Dieser Text hat seinen Ursprung im Jahr 2015. Zehn Jahre später darf ich mal wieder einen von Buhl trinken und ich erinnerte mich an die beiden alten Texte. Ich suche sie im Archiv und fasse sie zu einem neuen Text zusammen. Warum? Weil mein Schlussplädoyer zum Thema auch zehn Jahre später passt.
Wenn der “beste Rieslingsekt Deutschlands” polarisiert
Es war ein ganz gewöhnlicher Morgen am Frühstückstisch. Die Sektpertin vertiefte sich in ihr Buch, während ich zwischen Brötchen schmieren und dem Blättern in der Welt am Sonntag wenig neue Erkenntnisse gewann. Bis ich auf ein Foto mit gutgelaunten Menschen stieß und einen Artikel von Manfred Klimek über einen Sekt aus dem Hause Reichsrat von Buhl entdeckte. Es ging um nichts Geringeres als den “besten Rieslingsekt Deutschlands”.

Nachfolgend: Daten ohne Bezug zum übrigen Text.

(** X22. The reports of the prerequisites are connected to the merge
    node in their order, each through its field 'subject_session_pairs':
    counting from [i], which is 1 in [connect_to_archive], the first goes
    to the field 'in1', the next to 'in2' and so on; nothing else is
    changed. *)
Theorem reports_merged_in_order (prereq_reports : Node) (i : nat)
    (reports : list Node) (st : Run (V:=V)) :
  connect_reports prereq_reports i reports st
  = Ok (tt, mkRun (next_serial st) (embedded st) (iterating st)
              (connections st ++
               imap (λ k report,
                       (report, "subject_session_pairs", prereq_reports,
                        "in" +:+ pretty (i + k)))
                    reports)
              (connected_prereqs st)).
Proof.
  revert i st. induction reports as [|report reports IH]; intros i st.
  - simpl. unfold m_ret. rewrite app_nil_r. by destruct st.
  - simpl. unfold m_bind, connect. rewrite IH. simpl.
    rewrite <- app_assoc. simpl. rewrite Nat.add_0_r.
    do 5 f_equal. apply imap_ext. intros k x _. simpl.
    by rewrite Nat.add_succ_r.
Qed.

End connection_properties.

Rieslingsekt schlägt Nick Hornby – was für ein Duell am Frühstückstisch! Langsam gewann ich die Aufmerksamkeit der Sektpertin, als ich aus dem Artikel vorlas.
Der Hype beginnt
Manfred Klimek lobte den Sekt aus dem Hause Reichsrat von Buhl in höchsten Tönen. Wie so oft würde es nur wenige Tage dauern, bis die Internet-Wein-Szene den Sekt hypen würde. Was der Großmeister des Weinjournalismus zu Druckpapier gebracht hatte, würde huldvoll bestätigt werden.
Bei Facebook wurden die von Buhl-Flaschen einer Reliquie gleich den Followern präsentiert – immer wieder Lob. Der Lob über den Sekt überwog die wenigen kritischeren Töne, die über den Sekt aus der Pfalz und seine Macher zu hören waren.

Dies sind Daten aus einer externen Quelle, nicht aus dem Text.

(** * libpersimq: a persistent single-process message queue

    A shallow embedding of [persimq.c] (the ring-buffer storage engine of
    libpersimq) and the properties of its specification that were checked
    against it.

    Platform assumptions, all taken from the declarations of the source:
    - [off_t] is a signed 64-bit integer and [size_t] an unsigned 64-bit
      integer (LP64); mixed [off_t]/[size_t] arithmetic is therefore done
      on unsigned 64-bit values, as the usual arithmetic conversions say;
    - multi-byte fields are stored little-endian;
    - [TFileHeader] is packed (4 + 5 * 8 + 1 = 45 bytes) and
      [TMessageHeader] has its natural layout (3 + 1 + 4 = 8 bytes).

    Bytes are integers in [0, 256); a buffer or a file is a list of bytes. *)

From Stdlib Require Import ZArith Lia Bool.
From stdpp Require Import base list.

#[local] Open Scope Z_scope.

(** ** Machine integers *)

Definition u8 (z : Z) : Z := z mod 2 ^ 8.
Definition u32 (z : Z) : Z := z mod 2 ^ 32.

(** Conversion to [size_t] / [uint64_t]. *)
Definition u64 (z : Z) : Z := z mod 2 ^ 64.

(** Conversion to [off_t] (two's complement). *)
Definition s64 (z : Z) : Z := (z + 2 ^ 63) mod 2 ^ 64 - 2 ^ 63.

Definition OFF_MAX : Z := 2 ^ 63 - 1.
Definition OFF_MIN : Z := - 2 ^ 63.
Definition SIZE_MAX : Z := 2 ^ 64 - 1.

Definition is_off_t (z : Z) : Prop := OFF_MIN <= z <= OFF_MAX.
Definition is_size_t (z : Z) : Prop := 0 <= z <= SIZE_MAX.

(** ** Layout constants *)

Definition sizeof_TFileHeader : Z := 45.
Definition sizeof_TMessageHeader : Z := 8.

(** [static const off_t wrap_lo_margin = sizeof(TFileHeader);] *)
Definition wrap_lo_margin : Z := sizeof_TFileHeader.

(** ** Checksum *)

(** One turn of the inner loop of [eval_crc8]:
    [crc = (crc & 0x80) ? (crc << 1) ^ 0x8C : (crc << 1);] on a [uint8_t]. *)
Definition crc8_bit (crc : Z) : Z :=
  if Z.eqb (Z.land crc 128) 0
  then u8 (Z.shiftl crc 1)
  else u8 (Z.lxor (Z.shiftl crc 1) 140).

(** One turn of the outer loop: [crc ^= data[byte_idx]] and eight bit turns. *)
Definition crc8_byte (crc b : Z) : Z :=
  Nat.iter 8 crc8_bit (Z.lxor crc b).

Definition eval_crc8 (data : list Z) : Z :=
  fold_left crc8_byte data 0.

(** ** Address mapper *)

(** [offset_roll]. The sum [sub_offset + increment] mixes [off_t] and
    [size_t], so it and the remainder are computed on unsigned 64-bit
    values; the result is converted back to [off_t].  A [wrap_hi_margin]
    equal to [wrap_lo_margin] makes the C program divide by zero; every
    statement below assumes [wrap_lo_margin < wrap_hi_margin]. *)
Definition offset_roll (current_offset wrap_hi_margin increment : Z) : Z :=
  let sub_offset :=
    if current_offset <? wrap_lo_margin
    then wrap_lo_margin
    else s64 (current_offset - wrap_lo_margin) in
  let sub_margin := s64 (wrap_hi_margin - wrap_lo_margin) in
  s64 (u64 (u64 (u64 sub_offset + increment) mod u64 sub_margin)
       + u64 wrap_lo_margin).

(** The address mapper as the specification words it: the offset is
    clamped up to the start of the data region, the increment is added
    modulo the length of the region, and the start is added back. *)
Definition advance_spec (currentOffset dataRegionEnd increment : Z) : Z :=
  let dataRegionStart := wrap_lo_margin in
  let normalized := Z.max currentOffset dataRegionStart in
  dataRegionStart
  + ((normalized - dataRegionStart) + increment) mod (dataRegionEnd - dataRegionStart).

(** ** The backing file

    The queue lives in one regular file.  The operating system is modelled
    as far as the library uses it: a file is its contents and the position
    of the one descriptor open on it.  A regular file transfers every byte
    it is asked for, except that a read stops at the end of the file, and
    the system calls themselves never fail for lack of resources. *)

Record file : Type := mkFile { f_data : list Z; f_pos : Z }.

(** [open(path, O_RDWR | O_CREAT, ...)]: the descriptor returned for the
    file whose contents are [disk] (empty when it has just been created).
    Descriptors 0 to 2 are the standard streams. *)
Definition os_open (disk : list Z) : Z * file := (3, mkFile disk 0).

(** [lseek(fd, offset, SEEK_SET)]. *)
Definition os_lseek (f : file) (offset : Z) : Z * file :=
  if offset <? 0 then (-1, f) else (offset, mkFile (f_data f) offset).

(** [ftruncate(fd, length)]: cuts the file or pads it with zero bytes. *)
Definition os_ftruncate (f : file) (length : Z) : Z * file :=
  if length <? 0 then (-1, f)
  else (0, mkFile (resize (Z.to_nat length) 0 (f_data f)) (f_pos f)).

Mathieu Kauffmann, der viele Jahre als Önologe das Champagnerhaus Bollinger leitete, hatte mit der Unterstützung von Jana Niederberger (Besitzerin des Weinguts Reichsrat von Buhl) einen ziemlich guten Rieslingsekt produziert. Exakt – da stand: “einen ziemlich guten Rieslingsekt” und nicht den besten Rieslingsekt, den wir je getrunken hätten.

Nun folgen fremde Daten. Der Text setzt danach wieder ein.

(** An image: its size and an opaque identifier of its pixel data. *)
Record Image : Type := {
  im_width : positive;
  im_height : positive;
  im_pixels : nat
}.

(** One record of the recommendation output. *)
Record Recommendation : Type := {
  place_id : Z;
  place_name : string;
  description : string;
  rec_category : string;
  rec_city : string;
  price : Q;
  rating : Q;
  time_minutes : Q;
  latitude : Q;
  longitude : Q
}.

(** The service-specific fields of a result dict. *)
Inductive Output : Type :=
| StyleOutput (result_image : string) (processing_time : nat)
| ChatOutput (question answer : string) (context_used : bool)
| RecommendationOutput (user_id : string) (preferences_used : Prefs)
    (recommendations : list Recommendation) (total_found : nat)
| ErrorOutput (error : string).

(** [result_data] / [error_result]. *)
Record Result : Type := {
  r_job_id : string;
  r_service_type : string;
  r_status : string;
  r_output : Output;
  r_timestamp : nat
}.

(** The loaded style-transfer model: the IP-Adapter wrapper, or the bare
    pipeline kept as a fallback when the wrapper cannot be built.  The number
    is the construction that produced it. *)
Inductive Model : Type :=
| IPAdapter (built : nat)
| Pipeline (built : nat).

(** [hasattr(ip_model, 'generate')] *)
Definition has_generate (m : Model) : bool :=
  match m with IPAdapter _ => true | Pipeline _ => false end.

(** Handles of the chat resources, tagged with the construction that made them. *)
Inductive ChromaClient : Type := PersistentClient (built : nat).
Inductive Collection : Type := CulturalDocuments (built : nat).
Inductive OllamaClient : Type := Client (built : nat).

(** The values that reach [style_trans] from its callers: a string, a
    number, or an image.  A number is an [int] or a finite [float]
    ([PyNum], with its exact value), or one of the floats that have none:
    NaN and the two infinities. *)
Inductive pyval : Type :=
| PyStr (s : string)
| PyNum (q : Q)
| PyNaN
| PyInf (negative : bool)
| PyImage (im : Image).

(** Keyword arguments of [ip_model.generate].  [scale] and [guidance_scale]
    are whatever values the caller of [style_trans] supplied. *)
Record GenCall : Type := {
  pil_image : Image;
  prompt : string;
  negative_prompt : string;
  scale : pyval;
  guidance_scale : pyval;
  num_samples : nat;
  num_inference_steps : nat;
  image : Image;
  controlnet_conditioning_scale : Q;
  height : Z;
  width : Z
}.

(** The attributes of a [MultiServiceProcessor] instance.  An attribute that
    has not been assigned yet is [None]; [ollama_client] can also hold
    Python's [None], the inner option. *)
Record Processor : Type := {
  style_transfer_loaded : bool;
  rag_system_loaded : bool;
  recommendation_data_loaded : bool;
  chroma_client : option ChromaClient;
  rag_collection : option Collection;
  ollama_client : option (option OllamaClient);
  tourism_df : option DataFrame;
  tourism_rating_df : option nat;
  user_df : option nat
}.

(** What a handler can see and change: the processor object, the module
    global [ip_model] of [ailibs/style_transfer.py], and the blob container
    [ai-service-results].  The remaining fields are ghost state: how often
    each construction body was entered, and the generation calls made. *)
Record PState : Type := {
  self : Processor;
  ip_model : option Model;
  blobs : gmap string Result;
  model_constructions : nat;
  rag_constructions : nat;
  recommendation_constructions : nat;
  generate_calls : list GenCall
}.

(** [MultiServiceProcessor.__init__] *)
Definition Processor_init : Processor :=
  {| style_transfer_loaded := false;
     rag_system_loaded := false;
     recommendation_data_loaded := false;
     chroma_client := None; rag_collection := None; ollama_client := None;
     tourism_df := None; tourism_rating_df := None; user_df := None |}.

Definition PState_init (container : gmap string Result) : PState :=
  {| self := Processor_init; ip_model := None; blobs := container;
     model_constructions := 0; rag_constructions := 0;
     recommendation_constructions := 0; generate_calls := [] |}.

Definition with_self (f : Processor -> Processor) (s : PState) : PState :=
  {| self := f (self s); ip_model := ip_model s; blobs := blobs s;
     model_constructions := model_constructions s;
     rag_constructions := rag_constructions s;
     recommendation_constructions := recommendation_constructions s;
     generate_calls := generate_calls s |}.

Definition set_ip_model (m : option Model) (s : PState) : PState :=
  {| self := self s; ip_model := m; blobs := blobs s;
     model_constructions := model_constructions s;
     rag_constructions := rag_constructions s;
     recommendation_constructions := recommendation_constructions s;
     generate_calls := generate_calls s |}.

Definition set_blobs (b : gmap string Result) (s : PState) : PState :=
  {| self := self s; ip_model := ip_model s; blobs := b;
     model_constructions := model_constructions s;
     rag_constructions := rag_constructions s;
     recommendation_constructions := recommendation_constructions s;
     generate_calls := generate_calls s |}.

Definition enter_construction (svc : Service) (s : PState) : PState :=
  {| self := self s; ip_model := ip_model s; blobs := blobs s;
     model_constructions :=
       (if decide (svc = style_transfer) then S else id) (model_constructions s);
     rag_constructions :=
       (if decide (svc = rag_chat) then S else id) (rag_constructions s);
     recommendation_constructions :=
       (if decide (svc = recommendation) then S else id) (recommendation_constructions s);
     generate_calls := generate_calls s |}.

Definition record_generate (c : GenCall) (s : PState) : PState :=
  {| self := self s; ip_model := ip_model s; blobs := blobs s;
     model_constructions := model_constructions s;
     rag_constructions := rag_constructions s;
     recommendation_constructions := recommendation_constructions s;
     generate_calls := (generate_calls s ++ [c])%list |}.

Definition constructions (svc : Service) (s : PState) : nat :=
  match svc with
  | style_transfer => model_constructions s
  | rag_chat => rag_constructions s
  | recommendation => recommendation_constructions s
  end.

Definition loaded (svc : Service) (s : PState) : bool :=
  match svc with
  | style_transfer => style_transfer_loaded (self s)
  | rag_chat => rag_system_loaded (self s)
  | recommendation => recommendation_data_loaded (self s)
  end.

(** ** Opaque collaborators

    Everything the processor calls but does not define.  A construction step
    is indexed by the number of constructions of that service entered before
    it, so that an environment can fail first and succeed later. *)
Record Env : Type := {
  (* ailibs/style_transfer.py *)
  fetch_pipeline : nat -> res unit;      (* downloads, ControlNet and pipeline set-up *)
  build_ip_adapter : nat -> res unit;    (* [IPAdapter(pipe, ...)] *)
  ip_generate : GenCall -> res Image;    (* [ip_model.generate(...)[0]] *)
  INFERENCE_STEPS : nat;
  b64decode : string -> res string;
  image_open : string -> res Image;      (* [Image.open(BytesIO(data))] *)
  convert_rgb : Image -> res Image;      (* [image.convert("RGB")] *)
  resize_pixels : nat -> positive -> positive -> nat;
  (* [round_aspect] of [Image.thumbnail] took the ceiling, for an image of
     the first two sides and a box of the last two *)
  round_up : positive -> positive -> positive -> positive -> bool;
  canny_pixels : nat -> nat;
  str_value : pyval -> string;           (* [str(v)] of a value that is not a string *)
  type_name : pyval -> string;           (* [type(v).__name__] *)
  save_b64 : string -> Image -> string;  (* [image.save(buf, format)] then b64encode *)
  (* chat *)
  open_chroma : nat -> res unit;         (* [chromadb.PersistentClient(...)] *)
  get_collection : nat -> res unit;
  import_ollama : nat -> res unit;       (* [from ollama import Client; Client()] *)
  collection_query : string -> res (list (list string));  (* [results['documents']] *)
  ollama_generate : string -> res string;                 (* [response['response']] *)
  (* recommendation *)
  read_tourism_csv : nat -> res DataFrame;
  read_rating_csv : nat -> res nat;
  read_user_csv : nat -> res nat;
  (* start-up *)
  probe_gpu : res unit;                         (* [import torch] and the CUDA queries *)
  from_connection_string : string -> res unit   (* the SDK parses the credential *)
}.

(** ** Service loaders *)

Definition set_style_transfer_loaded (p : Processor) : Processor :=
  {| style_transfer_loaded := true;
     rag_system_loaded := rag_system_loaded p;
     recommendation_data_loaded := recommendation_data_loaded p;
     chroma_client := chroma_client p; rag_collection := rag_collection p;
     ollama_client := ollama_client p; tourism_df := tourism_df p;
     tourism_rating_df := tourism_rating_df p; user_df := user_df p |}.

Definition set_rag_system_loaded (p : Processor) : Processor :=
  {| style_transfer_loaded := style_transfer_loaded p;
     rag_system_loaded := true;
     recommendation_data_loaded := recommendation_data_loaded p;
     chroma_client := chroma_client p; rag_collection := rag_collection p;
     ollama_client := ollama_client p; tourism_df := tourism_df p;
     tourism_rating_df := tourism_rating_df p; user_df := user_df p |}.

Definition set_recommendation_data_loaded (p : Processor) : Processor :=
  {| style_transfer_loaded := style_transfer_loaded p;
     rag_system_loaded := rag_system_loaded p;
     recommendation_data_loaded := true;
     chroma_client := chroma_client p; rag_collection := rag_collection p;
     ollama_client := ollama_client p; tourism_df := tourism_df p;
     tourism_rating_df := tourism_rating_df p; user_df := user_df p |}.

Definition set_chroma_client (c : ChromaClient) (p : Processor) : Processor :=
  {| style_transfer_loaded := style_transfer_loaded p;
     rag_system_loaded := rag_system_loaded p;
     recommendation_data_loaded := recommendation_data_loaded p;
     chroma_client := Some c; rag_collection := rag_collection p;
     ollama_client := ollama_client p; tourism_df := tourism_df p;
     tourism_rating_df := tourism_rating_df p; user_df := user_df p |}.

Definition set_rag_collection (c : Collection) (p : Processor) : Processor :=
  {| style_transfer_loaded := style_transfer_loaded p;
     rag_system_loaded := rag_system_loaded p;
     recommendation_data_loaded := recommendation_data_loaded p;
     chroma_client := chroma_client p; rag_collection := Some c;
     ollama_client := ollama_client p; tourism_df := tourism_df p;
     tourism_rating_df := tourism_rating_df p; user_df := user_df p |}.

Über den Sekt hieß es im Artikel aus der Welt:
“Der Brut von Buhl riecht und schmeckt nach gerade reif gewordenen Birnen und jungen Aprikosen und verzichtet erfreulicherweise auf jene kleine Note Bitterkeit, die viele deutsche Rieslingsekte als eine Art stilistisches Merkmal prägen. Die Perlage ähnelt einem großen Champagner, sie unterstützt den Wein, bedrängt ihn nicht und will nicht um jeden Preis beleben.”
Die erste Verkostung – Ein böses Erwachen
Von den 10.000-15.000 Flaschen, die zum Weihnachtsgeschäft für 14 Euro in die Weinhandlungen und den Onlineshop kamen, besorgten wir uns drei Flaschen. Nach so viel Lob wollten auch wir wissen, was sich da wohl in unsere Gläser ergießen würde.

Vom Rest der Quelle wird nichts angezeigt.